To return to the principal subject; assume the conditions to be such that the eddy currents generated by the rotation of the disc strengthen the field, and suppose the latter gradually removed while the disc is kept rotating at an increased rate. The current, once started, may then be sufficient to maintain itself and even increase in strength, and then we have the case of Sir William Thomson's "current accumulator." But from the above considerations it would seem that for the success of the experiment the employment of a disc not subdivided[16] would be essential, for if there should be a radial subdivision, the eddy currents could not form and the self-exciting action would cease. If such a radially subdivided disc were used it would be necessary to connect the spokes by a conducting rim or in any proper manner so as to form a symmetrical system of closed circuits.

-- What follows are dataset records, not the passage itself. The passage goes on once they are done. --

(* ===== verification/RegistryThms.v ===== *)
(** Correctness of the registry of allocations: it implements a finite map
    from (pod, container) to allocations, and recovery restores what was
    saved. *)

From S2P Require Import Prelude CLib Registry.

Definition al_key (a : allocation) : string * string := (al_pod_uid a, al_container_name a).

Definition reg_map {S} (r : allocation_registry S) : gmap (string * string) allocation :=
  list_to_map ((fun a => (al_key a, a)) <$> entries r).

Record registry_wf {S} (r : allocation_registry S) : Prop := {
  reg_keys : NoDup (al_key <$> entries r);
  reg_cap : Z.of_nat (length (entries r)) <= capacity r;
  reg_cap_min : 1 <= capacity r <= MAX_ALLOC_COUNT;
}.

(** Storage that refuses every save, for the examples. *)
Inductive broken_storage := Broken.
#[export] Instance broken_is_storage : Storage broken_storage :=
  {| storage_save s _ := (ENPU_FAIL, s); storage_load _ := (ENPU_FAIL, []) |}.

Definition demo_allocation (pod : string) (phy vnpu : Z) : allocation :=
  mk_allocation pod "c" phy vnpu "die" "die" 20 1024 1024 2 1 0 0 0 0 0 false.

(** The memory adapter discharges the laws for at most 256 allocations. *)
#[export] Instance memory_storage_laws : StorageLaws memory_adapter (fun l => (length l <= 256)%nat).
Proof.
  constructor. intros d l d' Hl. simpl. unfold memory_adapter_save, memory_adapter_load, MEMORY_ADAPTER_MAX_CAPACITY.
  case_bool_decide as Hc; [destruct (ma_malloc_ok d); [|done]|]; intros [= <-]; simpl.
  - rewrite bool_decide_eq_false_2 by lia. by rewrite take_ge.
  - by rewrite take_ge by lia.
Qed.

(** It is reliable while it can allocate. *)
Lemma memory_save_reliable d l :
  ma_malloc_ok d = true -> (memory_adapter_save d l).1 = ENPU_SUCCESS ∧ ma_malloc_ok (memory_adapter_save d l).2 = true.
Proof. intros Hd. unfold memory_adapter_save. case_bool_decide; rewrite ?Hd; by simpl. Qed.
#[export] Instance memory_storage_reliable : ReliableStorage memory_adapter :=
  {| reliable d := ma_malloc_ok d = true; reliable_save := memory_save_reliable |}.

(** The registry [r'] is [r] after an update that the storage answered with
    [rc]. *)
Definition persisted {S} `{!Storage S} (r : allocation_registry S) (rc : Z) (r' : allocation_registry S) : Prop :=
  match adapter r with
  | None => rc = ENPU_SUCCESS ∧ adapter r' = None
  | Some s => exists s', storage_save s (entries r') = (rc, s') ∧ adapter r' = Some s'
  end.

Definition reliable_registry {S} `{ReliableStorage S} (r : allocation_registry S) : Prop :=
  from_option reliable True (adapter r).

Lemma persisted_reliable {S} `{ReliableStorage S} (r : allocation_registry S) rc r' :
  reliable_registry r -> persisted r rc r' -> rc = ENPU_SUCCESS ∧ reliable_registry r'.
Proof.
  unfold reliable_registry, persisted. destruct (adapter r) as [s|]; simpl; [|intros _ [-> ->]; done].
  intros Hs (s' & E & ->). simpl. destruct (reliable_save s (entries r') Hs) as [H1 H2]. rewrite E in H1, H2. done.
Qed.

(** * The map behind the list *)

Lemma key_fmap_fst l : ((fun a => (al_key a, a)) <$> l).*1 = al_key <$> l.
Proof. by rewrite <- list_fmap_compose. Qed.

Lemma reg_map_Some {S} (r : allocation_registry S) k a :
  NoDup (al_key <$> entries r) -> reg_map r !! k = Some a <-> a ∈ entries r ∧ al_key a = k.
Proof.
  intros Hnd. unfold reg_map. rewrite <- elem_of_list_to_map by (by rewrite key_fmap_fst).
  rewrite list_elem_of_fmap. split.
  - intros (b & [= -> ->] & Hb). done.
  - intros [Hin <-]. by exists a.
Qed.

Lemma reg_map_None {S} (r : allocation_registry S) k :
  reg_map r !! k = None <-> k ∉ al_key <$> entries r.
Proof. unfold reg_map. by rewrite <- not_elem_of_list_to_map, key_fmap_fst. Qed.

Lemma key_matches_iff p c a : key_matches p c a <-> al_key a = (p, c).
Proof. unfold key_matches, al_key. split; [by intros [-> ->]|]. intros [= -> ->]. done. Qed.

Section laws.
  Context {S : Type} `{!Storage S}.
  Implicit Types r : allocation_registry S.

Lemma find_key r p c :
  registry_wf r ->
  match list_find (key_matches p c) (entries r) with
  | Some (i, a) => reg_map r !! (p, c) = Some a ∧ entries r !! i = Some a
  | None => reg_map r !! (p, c) = None
  end.
Proof.
  intros [Hnd _ _]. destruct (list_find _ _) as [[i a]|] eqn:E.
  - apply list_find_Some in E as (Hi & Hk%key_matches_iff & _). split; [|done].
    apply reg_map_Some; [done|]. split; [by eapply list_elem_of_lookup_2|done].
  - apply list_find_None in E. apply reg_map_None. intros (a & Ha & Hin)%list_elem_of_fmap.
    rewrite Forall_forall in E. by apply (E a Hin), key_matches_iff.
Qed.

Lemma persist_same r rc r' :
  persist_to_adapter r = (rc, r') -> entries r' = entries r ∧ capacity r' = capacity r.
Proof.
  unfold persist_to_adapter. destruct (adapter r); [|by intros [= _ <-]].
  destruct (storage_save _ _). by intros [= _ <-].
Qed.

Lemma persist_saved r cap l rc r' :
  persist_to_adapter (mk_registry l cap (adapter r)) = (rc, r') -> persisted r rc r'.
Proof.
  intros H. unfold persisted. destruct (persist_same _ _ _ H) as [-> _]. unfold persist_to_adapter in H. simpl in *.
  destruct (adapter r) as [s|]; [|by injection H as <- <-]. destruct (storage_save s l) as [rc0 s'] eqn:E.
  injection H as <- <-. by exists s'.
Qed.

Lemma persist_wf r rc r' : persist_to_adapter r = (rc, r') -> registry_wf r -> registry_wf r' ∧ reg_map r' = reg_map r.
Proof.
  intros [E1 E2]%persist_same [? ? ?]. split; [constructor; rewrite ?E1, ?E2; done|]. unfold reg_map. by rewrite E1.
Qed.

Lemma register_entry r a cap :
  registry_wf r -> reg_map r !! al_key a = None ->
  Z.of_nat (length (entries r)) < cap <= MAX_ALLOC_COUNT ->
  let r1 := mk_registry (entries r ++ [a]) cap (adapter r) in
  registry_wf r1 ∧ reg_map r1 = <[al_key a := a]> (reg_map r).
Proof.
  intros [Hnd ? ?] Hnone Hcap r1. apply reg_map_None in Hnone.
  assert (Hwf : registry_wf r1).
  { constructor; simpl; [|rewrite length_app; simpl; lia|lia]. rewrite fmap_app. apply NoDup_app. split; [done|].
    split; [|apply NoDup_singleton]. intros k Hk ->%list_elem_of_singleton. done. }
  split; [done|]. apply map_eq. intros k. destruct (decide (k = al_key a)) as [->|Hne].
  - rewrite lookup_insert_eq. apply reg_map_Some; [apply Hwf|]. split; [|done]. simpl. set_solver.
  - rewrite lookup_insert_ne by done. apply option_eq. intros b. rewrite !reg_map_Some by (done || apply Hwf). simpl.
    rewrite elem_of_app, list_elem_of_singleton. split; [intros [[?| ->] ?]; done|tauto].
Qed.

Lemma release_entry r i a :
  registry_wf r -> entries r !! i = Some a ->
  let r1 := mk_registry (delete i (entries r)) (capacity r) (adapter r) in
  registry_wf r1 ∧ reg_map r1 = delete (al_key a) (reg_map r).
Proof.
  intros [Hnd Hc ?] Hi r1. pose proof (list_elem_of_split_length _ _ _ Hi) as (l1 & l2 & E & Hl).
  assert (Hd : delete i (entries r) = l1 ++ l2) by (rewrite E, Hl; apply delete_middle).
  assert (Hnd' := Hnd). rewrite E, fmap_app, fmap_cons in Hnd'. apply NoDup_app_cons_inv in Hnd' as (N1 & N2 & N3).
  assert (Hwf : registry_wf r1).
  { constructor; simpl; rewrite ?Hd; [by rewrite fmap_app| |done].
    rewrite E, length_app in Hc. rewrite length_app. simpl in Hc. lia. }
  split; [done|]. apply map_eq. intros k. destruct (decide (k = al_key a)) as [->|Hne].
  - rewrite lookup_delete_eq. apply reg_map_None. simpl. rewrite Hd, fmap_app, not_elem_of_app. done.
  - rewrite lookup_delete_ne by done. apply option_eq. intros b. rewrite !reg_map_Some by (done || apply Hwf). simpl.
    rewrite Hd, E, !elem_of_app, elem_of_cons. split; [tauto|]. intros [[?|[ ->|?]] ?]; [auto|done|auto].
Qed.

(** A registration is refused with the registry unchanged, or appends the
    allocation and reports what the storage answers. *)
Lemma register_cases malloc_ok r a rc r' :
  registry_wf r -> allocation_registry_register malloc_ok r a = (rc, r') ->
  (rc <> ENPU_SUCCESS ∧ r' = r)
  \/ (registry_wf r' ∧ entries r' = entries r ++ [a] ∧ reg_map r !! al_key a = None
      ∧ persisted r rc r').
Proof.
  intros Hwf. unfold allocation_registry_register, find_entry_index, registry_count.
  destruct (str_empty _ || str_empty _); [intros [= <- <-]; by left|].
  pose proof (find_key r (al_pod_uid a) (al_container_name a) Hwf) as H. fold (al_key a) in H.
  destruct (list_find _ _) as [[i b]|]; simpl; [intros [= <- <-]; by left|].
  destruct (Z.leb_spec MAX_ALLOC_COUNT (Z.of_nat (length (entries r)))); simpl; [intros [= <- <-]; by left|].
  pose proof (reg_cap_min r Hwf). pose proof (reg_cap r Hwf). unfold MAX_ALLOC_COUNT in *.
  set (needs := capacity r <=? Z.of_nat (length (entries r))). destruct (needs && negb malloc_ok); [intros [= <- <-]; by left|].
  set (cap := if needs then _ else _). assert (Hcap : Z.of_nat (length (entries r)) < cap <= 1024).
  { unfold cap, needs. destruct (Z.leb_spec (capacity r) (Z.of_nat (length (entries r)))); [|lia].
    destruct (Z.ltb_spec 1024 (capacity r * 2)); lia. }
  destruct (register_entry r a cap Hwf H Hcap) as [W _]. intros Hp. right. destruct (persist_wf _ _ _ Hp W) as [W' _].
  destruct (persist_same _ _ _ Hp) as [E _]. split_and!; [done|by rewrite E|done|]. by eapply persist_saved.
Qed.

(** A release removes the entry of its key from the list. *)
Lemma release_cases r p c rc r' :
  registry_wf r -> allocation_registry_release r p c = (rc, r') ->
  match reg_map r !! (p, c) with
  | None => r' = r
  | Some a => exists l1 l2, entries r = l1 ++ a :: l2 ∧ entries r' = l1 ++ l2 ∧ registry_wf r' ∧ persisted r rc r'
  end.
Proof.
  intros Hwf. unfold allocation_registry_release, find_entry_index. pose proof (find_key r p c Hwf) as H.
  destruct (list_find _ _) as [[i b]|]; simpl; [|rewrite H; by intros [= _ <-]].
  destruct H as [-> Hi]. intros Hp. destruct (release_entry r i b Hwf Hi) as [W _]. destruct (persist_wf _ _ _ Hp W) as [W' _].
  destruct (persist_same _ _ _ Hp) as [E _]. pose proof (list_elem_of_split_length _ _ _ Hi) as (l1 & l2 & E1 & Hl).
  exists l1, l2. split; [done|]. split; [|split; [done|by eapply persist_saved]]. rewrite E. simpl. rewrite E1, Hl. apply delete_middle.
Qed.

End laws.

(** * Properties *)

Lemma registry_wf_empty S (s : option S) : registry_wf (allocation_registry_create_with_adapter s).
Proof. constructor; simpl; [constructor|unfold ALLOC_REGISTRY_INIT_CAPACITY; lia|unfold ALLOC_REGISTRY_INIT_CAPACITY, MAX_ALLOC_COUNT; lia]. Qed.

The action of the eddy currents may be utilized to excite a machine of any construction. For instance, in Figs. 293 and 294 an arrangement is shown by which a machine with a disc armature might be excited. Here a number of magnets, N S, N S, are placed radially on each side of a metal disc D carrying on its rim a set of insulated coils, C C. The magnets form two separate fields, an internal and an external one, the solid disc rotating in the field nearest the axis, and the coils in the field further from it. Assume the magnets slightly energized at the start; they could be strengthened by the action of the eddy currents in the solid disc so as to afford a stronger field for the peripheral coils. Although there is no doubt that under proper conditions a machine might be excited in this or a similar manner, there being sufficient experimental evidence to warrant such an assertion, such a mode of excitation would be wasteful.

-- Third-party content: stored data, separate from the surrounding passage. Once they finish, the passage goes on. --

(* ===== verification/ShmManager.v ===== *)
(** The shared-memory manager (enpu-manager/core/src/shm_manager.c, lines
    35-1026 and 1588-1648, and the bitmap functions of shm_manager.h).

    The arrays of the shared structs are lists of their C length; an access
    outside is [None].  The parallel arrays of [vnpu_time_slice_sched] are one
    list of slots.  The mutexes are not data: every function of this file
    takes [mgr->lock] for its whole body, so that each is one atomic step of
    the manager.  A mapping is the object it maps: the die ids of two dies are
    different, so that no object is mapped twice by the manager.  The
    names of the POSIX objects that exist are the explicit set [names]. *)

From stdpp Require Import pretty.
From S2P Require Import Prelude CLib SwapTlsf.

Definition MAGIC_INITIALIZED : Z := 0x495A4547.
Definition MAX_VNPU_SCHED : Z := 100.
Definition SWAP_ACTION_NONE : Z := 0.
Definition SWAP_ACTION_OUT : Z := 1.
Definition SWAP_ACTION_IN : Z := 2.
Definition SWAP_OUT_NONE : Z := 0.
Definition SWAP_OUT_FROM_BORROWED : Z := 1.
Definition SWAP_OUT_FROM_ALL : Z := 2.
Definition SHM_STATE_VERSION : Z := 4.
Definition MAX_PROCESSES_PER_VNPU : Z := 64.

But a unipolar dynamo or motor, such as shown in Fig. 292, may be excited in an efficient manner by simply properly subdividing the disc or cylinder in which the currents are set up, and it is practicable to do away with the field coils which are usually employed. Such a plan is illustrated in Fig. 295. The disc or cylinder D is supposed to be arranged to rotate between the two poles N and S of a magnet, which completely cover it on both sides, the contours of the disc and poles being represented by the circles d and d¹ respectively, the upper pole being omitted for the sake of clearness. The cores of the magnet are supposed to be hollow, the shaft C of the disc passing through them. If the unmarked pole be below, and the disc be rotated screw fashion, the current will be, as before, from the centre to the periphery, and may be taken off by suitable sliding contacts, B B', on the shaft and periphery respectively. In this arrangement the current flowing through the disc and external circuit will have no appreciable effect on the field magnet.

But let us now suppose the disc to be subdivided spirally, as indicated by the full or dotted lines, Fig. 295. The difference of potential between a point on the shaft and a point on the periphery will remain unchanged, in sign as well as in amount. The only difference will be that the resistance of the disc will be augmented and that there will be a greater fall of potential from a point on the shaft to a point on the periphery when the same current is traversing the external circuit. But since the current is forced to follow the lines of subdivision, we see that it will tend either to energize or de-energize the field, and this will depend, other things being equal, upon the direction of the lines of subdivision. If the subdivision be as indicated by the full lines in Fig. 295, it is evident that if the current is of the same direction as before, that is, from centre to periphery, its effect will be to strengthen the field magnet; Whereas, if the subdivision be as indicated by the dotted lines, the current generated will tend to weaken the magnet. In the former case the machine will be capable of exciting itself when the disc is rotated in the direction of arrow D; in the latter case the direction of rotation must be reversed. Two such discs may be combined, however, as indicated, the two discs rotating in opposite fields, and in the same or opposite direction.

Similar disposition may, of course, be made in a type of machine in which, instead of a disc, a cylinder is rotated. In such unipolar machines, in the manner indicated, the usual field coils and poles may be omitted and the machine may be made to consist only of a cylinder or of two discs enveloped by a metal casting.